Secara berurutan, Harjono menjawab mengenai cara mendapatkan dokumen. Perhitungan pertama adalah di C1, dibagikan ke semua saksi, masing-masing parpol punya, jika masih ada selisih, maka tekniknya adalah mengurut secara berjenjang mulai kabupaten hingga ke desa. Tujuannya untuk mendapatkan data yang betul. “Terkadang Pemohon tidak punya C1, padahal ketentuannya setiap peserta mendapatkan C1. Dan tidak harus aslinya, bisa fotokopi. Karena itu penting bagi parpol mengorganisir dirinya,” jawabnya.

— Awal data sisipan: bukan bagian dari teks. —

(** Once every worker is through. *)
Lemma all_posts e :
  (forall c, (c < 64)%nat -> exists r, post c r e) ->
  (forall a, is_Some (rows e !! a) <-> is_Some (rows e0 !! a)) -> epoch_initialized e0 e txs head.
Proof.
  intros Hpost Hdom. assert (Hi : Inv E W h0 f0 e).
  { destruct (Hpost 0%nat) as (r & L & _ & [[Hi _] _] & _); [lia|done]. }
  assert (Hown : forall a v x, rows e !! a = Some v -> epoch_ v = E ->
    x ∈ ids (row_history e v) <-> writes txs head x a).
  { intros a v x Hv He. split.
    - intros ([y p] & -> & Hin)%list_elem_of_fmap. simpl.
      pose proof (ri_serial _ _ _ _ _ _ (inv_row _ _ _ _ _ Hi a v Hv) He) as Hser.
      destruct Hser as [Hser _]. rewrite Forall_forall in Hser. pose proof (Hser _ Hin) as Hok. simpl in Hok.
      pose proof (serial_core_tx y Hok) as (Hc & _).
      destruct (Hpost (Z.to_nat (core_of y))) as (r & L & (Hids & _) & [[_ (_ & _ & HL)] _] & _); [lia|].
      destruct (HL a v Hv) as [_ HLa].
      apply (elem_of_own_serials txs head (Z.to_nat (core_of y)) a y txs_ok); [lia|].
      rewrite <- Hids, <- HLa. unfold own. rewrite (proj2 (Z.eqb_eq _ _) He).
      apply list_elem_of_fmap. exists (y, p). split; [done|]. apply list_elem_of_filter. split; [simpl; lia|done].
    - intros Hw. pose proof Hw as [[Hx _] _].
      assert (Hc : 0 <= core_of x < 64) by (unfold core_of; pose proof (Z.div_mod x 64);
        pose proof (Z.mod_pos_bound x 64); lia).
      destruct (Hpost (Z.to_nat (core_of x))) as (r & L & (Hids & _) & [[_ (_ & _ & HL)] _] & _); [lia|].
      destruct (HL a v Hv) as [_ HLa].
      assert (x ∈ ids (L a)) as Hin.
      { rewrite Hids. apply elem_of_own_serials; [done|lia|]. split; [done|lia]. }
      rewrite <- HLa in Hin. unfold own in Hin. rewrite (proj2 (Z.eqb_eq _ _) He) in Hin.
      apply list_elem_of_fmap in Hin as (q & -> & [_ Hq]%list_elem_of_filter). by apply list_elem_of_fmap_2. }
  assert (Htouched : forall a v x, rows e !! a = Some v -> writes txs head x a -> epoch_ v = E).
  { intros a v x Hv Hw. pose proof Hw as [[Hx _] _].
    assert (Hc : 0 <= core_of x < 64) by (unfold core_of; pose proof (Z.div_mod x 64);
      pose proof (Z.mod_pos_bound x 64); lia).
    destruct (Hpost (Z.to_nat (core_of x))) as (r & L & (Hids & _) & [[_ (_ & _ & HL)] _] & _); [lia|].
    destruct (HL a v Hv) as [_ HLa].
    assert (x ∈ ids (L a)) as Hin.
    { rewrite Hids. apply elem_of_own_serials; [done|lia|]. split; [done|lia]. }
    rewrite <- HLa in Hin. unfold own in Hin. destruct (Z.eqb_spec (epoch_ v) E); [done|].
    by apply not_elem_of_nil in Hin. }
  constructor; [done|done| | |].
  - assert (Hh : forall l, lock_ok 64 l -> (forall c, (c < 64)%nat -> holder l <> Some c) -> holder l = None).
    { intros l (_ & _ & Hl) Hne. destruct (holder l) as [c|]; [|done]. destruct Hl as [Hc _].
      by apply Hne in Hc. }
    split.
    + apply Hh; [apply Hi|]. intros c Hc. destruct (Hpost c Hc) as (r & L & _ & [[_ (_ & Hl & _)] _] & _).
      intros Heq. by apply Hl in Heq.
    + intros a v Hv. apply Hh; [by apply (ri_lock _ _ _ _ _ _ (inv_row _ _ _ _ _ Hi a v Hv))|].
      intros c Hc. destruct (Hpost c Hc) as (r & L & _ & [[_ (_ & _ & HL)] _] & _).
      destruct (HL a v Hv) as [Hhold _]. intros Heq. by apply Hhold in Heq.
  - intros a v Hv. pose proof (inv_row _ _ _ _ _ Hi a v Hv) as Hri. unfold epoch_history. rewrite Hv.
    destruct (Z.eqb_spec (epoch_ v) E) as [He|He].
    + split; [|by apply (ri_pending _ _ _ _ _ _ Hri)]. apply sorted_ext.
      * apply (row_history_ascending e). apply Hri.
      * apply sorted_filter, sorted_seqZ.
      * intros x. rewrite (Hown a v x Hv He), list_elem_of_filter, elem_of_seqZ.
        split; [|by intros [? _]]. intros Hw. split; [done|]. destruct Hw as [[? _] _]. lia.
    + split; [|constructor]. symmetry. destruct (filter _ _) as [|x l] eqn:Hf; [done|].
      assert (x ∈ filter (fun s => writes txs head s a) (seqZ 0 4096)) as Hin by (rewrite Hf; by left).
      apply list_elem_of_filter in Hin as [Hw _]. by destruct He; apply (Htouched a v x).
  - intros a v x Hv Hw. assert (epoch_ v = E) as He by (by eapply Htouched). split; [done|].
    pose proof (ri_master _ _ _ _ _ _ (inv_row _ _ _ _ _ Hi a v Hv)) as Hm. by rewrite decide_True in Hm.
Qed.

Sistem Pemilu sebenarnya sudah ada mekanisme koreksi, jika proses koreksinya benar, maka tidak akan banyak yang menggugat ke MK. Karena itu, kehadiran saksi yang menghitung secara benar, diperlukan.
Mengenai kewenangan MK untuk menerima permohonan dari seluruh daerah, itu adalah ketentuan UU. Selanjutnya mengenai yang berhak menandatangani, adalah pengurus pusat parpol. Kemudian pemberi nomor registrasi adalah petugas MK, bukan parpol. “Parpol hanya memberi nomornya sendiri untuk memudahkan parpol bersangkutan, sementara nomor registrasi MK adalah untuk kepentingan persidangan,” tanda Harjono.
Mengenai kesengajaan penyelenggara, dapat digunakan beragam cara untuk mengetahui ada kesengajaan atau tidak. Sementara untuk sanksi pidana, ada dalam UU Pemilu, namun bukan MK yang menjatuhkan, tapi urusan peradilan pidana. (Yazid/mh)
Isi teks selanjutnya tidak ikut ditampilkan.